• **TASK ITEM**:
Look through the data below for the line with "(** C2 (amended).", and transcribe it exactly together with each line after it up to and including the line with "[SetPosition] succeeds, leaves". Give nothing else.

++++++++++++++++++++

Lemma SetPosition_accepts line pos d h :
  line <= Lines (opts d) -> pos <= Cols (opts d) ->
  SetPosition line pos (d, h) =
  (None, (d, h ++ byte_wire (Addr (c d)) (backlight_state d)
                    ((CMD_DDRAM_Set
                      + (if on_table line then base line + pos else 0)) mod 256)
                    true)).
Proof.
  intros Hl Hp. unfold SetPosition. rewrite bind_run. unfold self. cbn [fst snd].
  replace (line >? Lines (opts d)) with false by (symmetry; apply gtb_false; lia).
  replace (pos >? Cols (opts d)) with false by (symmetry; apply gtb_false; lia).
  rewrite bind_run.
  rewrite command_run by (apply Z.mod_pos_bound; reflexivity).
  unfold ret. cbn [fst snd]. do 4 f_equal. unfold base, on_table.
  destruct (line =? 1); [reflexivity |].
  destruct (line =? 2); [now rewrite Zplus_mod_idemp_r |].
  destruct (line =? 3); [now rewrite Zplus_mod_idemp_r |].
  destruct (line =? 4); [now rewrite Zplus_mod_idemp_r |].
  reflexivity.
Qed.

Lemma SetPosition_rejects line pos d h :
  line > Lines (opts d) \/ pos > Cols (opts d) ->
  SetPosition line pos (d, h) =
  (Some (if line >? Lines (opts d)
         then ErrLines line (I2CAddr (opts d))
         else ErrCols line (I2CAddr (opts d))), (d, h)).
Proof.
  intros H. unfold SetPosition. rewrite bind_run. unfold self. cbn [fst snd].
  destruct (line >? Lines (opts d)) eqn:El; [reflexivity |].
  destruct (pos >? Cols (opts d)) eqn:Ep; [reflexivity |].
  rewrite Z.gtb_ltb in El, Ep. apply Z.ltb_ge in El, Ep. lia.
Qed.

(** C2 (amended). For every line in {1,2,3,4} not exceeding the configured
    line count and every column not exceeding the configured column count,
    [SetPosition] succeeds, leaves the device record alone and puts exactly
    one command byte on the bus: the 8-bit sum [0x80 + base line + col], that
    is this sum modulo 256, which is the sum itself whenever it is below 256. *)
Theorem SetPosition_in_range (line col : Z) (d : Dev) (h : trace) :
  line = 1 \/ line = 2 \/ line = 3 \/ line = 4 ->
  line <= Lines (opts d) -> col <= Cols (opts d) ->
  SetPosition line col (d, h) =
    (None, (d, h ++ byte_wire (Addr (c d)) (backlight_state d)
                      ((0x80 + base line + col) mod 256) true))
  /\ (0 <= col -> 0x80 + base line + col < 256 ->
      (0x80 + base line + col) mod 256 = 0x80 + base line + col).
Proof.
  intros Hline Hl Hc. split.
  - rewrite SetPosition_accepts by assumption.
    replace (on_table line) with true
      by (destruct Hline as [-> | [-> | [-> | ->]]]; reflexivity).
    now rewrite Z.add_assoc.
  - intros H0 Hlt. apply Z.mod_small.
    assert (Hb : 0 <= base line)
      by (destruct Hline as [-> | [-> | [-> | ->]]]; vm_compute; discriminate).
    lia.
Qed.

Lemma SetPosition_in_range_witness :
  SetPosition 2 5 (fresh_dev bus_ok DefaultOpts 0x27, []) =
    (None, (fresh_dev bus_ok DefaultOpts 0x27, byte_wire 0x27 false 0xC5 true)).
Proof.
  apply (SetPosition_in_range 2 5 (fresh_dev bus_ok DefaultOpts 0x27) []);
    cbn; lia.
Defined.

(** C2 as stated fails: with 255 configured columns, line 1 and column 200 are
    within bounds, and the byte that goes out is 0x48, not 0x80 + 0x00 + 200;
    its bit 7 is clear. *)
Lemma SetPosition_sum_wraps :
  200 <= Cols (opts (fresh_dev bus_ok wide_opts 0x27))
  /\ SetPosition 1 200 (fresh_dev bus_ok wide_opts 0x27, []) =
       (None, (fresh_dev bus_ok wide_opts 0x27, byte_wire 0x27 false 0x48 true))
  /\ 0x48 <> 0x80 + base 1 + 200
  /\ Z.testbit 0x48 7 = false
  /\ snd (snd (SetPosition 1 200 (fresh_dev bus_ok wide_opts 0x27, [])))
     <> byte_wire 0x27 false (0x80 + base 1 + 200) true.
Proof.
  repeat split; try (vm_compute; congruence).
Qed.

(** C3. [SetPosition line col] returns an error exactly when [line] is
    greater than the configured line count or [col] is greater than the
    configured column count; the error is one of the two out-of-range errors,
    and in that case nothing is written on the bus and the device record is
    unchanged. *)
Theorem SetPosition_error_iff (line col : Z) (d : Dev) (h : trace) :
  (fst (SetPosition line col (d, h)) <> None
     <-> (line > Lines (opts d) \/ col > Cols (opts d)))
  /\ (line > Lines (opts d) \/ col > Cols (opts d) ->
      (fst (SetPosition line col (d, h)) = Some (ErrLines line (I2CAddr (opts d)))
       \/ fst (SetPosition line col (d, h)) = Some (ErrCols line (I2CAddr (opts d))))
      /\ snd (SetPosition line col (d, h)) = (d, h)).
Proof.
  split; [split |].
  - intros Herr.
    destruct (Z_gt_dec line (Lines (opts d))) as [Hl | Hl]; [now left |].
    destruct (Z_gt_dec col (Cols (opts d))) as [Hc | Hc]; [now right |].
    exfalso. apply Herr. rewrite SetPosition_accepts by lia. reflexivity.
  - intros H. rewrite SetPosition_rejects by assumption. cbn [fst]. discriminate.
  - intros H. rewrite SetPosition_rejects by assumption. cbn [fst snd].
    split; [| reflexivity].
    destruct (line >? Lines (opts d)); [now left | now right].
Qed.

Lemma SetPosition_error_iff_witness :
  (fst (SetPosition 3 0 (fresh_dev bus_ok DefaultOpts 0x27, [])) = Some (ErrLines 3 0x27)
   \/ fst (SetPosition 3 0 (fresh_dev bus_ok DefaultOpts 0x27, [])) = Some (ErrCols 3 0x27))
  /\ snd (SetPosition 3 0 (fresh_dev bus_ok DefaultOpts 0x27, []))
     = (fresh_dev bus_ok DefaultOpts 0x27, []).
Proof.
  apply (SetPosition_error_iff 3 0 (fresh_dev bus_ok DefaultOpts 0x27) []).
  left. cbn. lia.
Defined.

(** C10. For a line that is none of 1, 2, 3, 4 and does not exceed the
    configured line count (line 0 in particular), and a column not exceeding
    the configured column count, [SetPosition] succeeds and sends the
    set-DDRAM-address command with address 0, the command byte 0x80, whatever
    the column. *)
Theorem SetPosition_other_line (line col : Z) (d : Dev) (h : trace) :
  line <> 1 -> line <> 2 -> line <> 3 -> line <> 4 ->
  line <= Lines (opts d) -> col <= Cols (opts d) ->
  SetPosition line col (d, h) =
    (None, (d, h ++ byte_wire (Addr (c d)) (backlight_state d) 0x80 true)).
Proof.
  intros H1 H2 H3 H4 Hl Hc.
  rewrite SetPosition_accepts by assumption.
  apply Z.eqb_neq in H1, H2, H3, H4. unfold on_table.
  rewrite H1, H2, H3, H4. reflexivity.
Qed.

++++++++++++++++++++

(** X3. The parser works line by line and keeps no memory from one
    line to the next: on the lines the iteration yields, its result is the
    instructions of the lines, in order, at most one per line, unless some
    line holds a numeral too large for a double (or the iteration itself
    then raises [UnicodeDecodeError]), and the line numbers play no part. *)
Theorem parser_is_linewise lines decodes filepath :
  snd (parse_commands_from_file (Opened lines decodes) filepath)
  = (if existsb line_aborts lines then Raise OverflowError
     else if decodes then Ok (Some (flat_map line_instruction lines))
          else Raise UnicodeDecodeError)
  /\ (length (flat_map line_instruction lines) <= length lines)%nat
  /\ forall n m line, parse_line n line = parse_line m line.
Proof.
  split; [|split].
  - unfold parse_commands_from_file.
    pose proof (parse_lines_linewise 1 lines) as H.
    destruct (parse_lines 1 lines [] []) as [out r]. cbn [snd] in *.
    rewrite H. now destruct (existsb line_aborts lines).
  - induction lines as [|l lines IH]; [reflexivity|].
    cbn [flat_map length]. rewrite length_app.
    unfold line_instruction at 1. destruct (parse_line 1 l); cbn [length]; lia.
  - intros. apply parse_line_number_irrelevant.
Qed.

++++++++++++++++++++

• **EXERCISE SOLUTION**:
(** C2 (amended). For every line in {1,2,3,4} not exceeding the configured
    line count and every column not exceeding the configured column count,
    [SetPosition] succeeds, leaves the device record alone and puts exactly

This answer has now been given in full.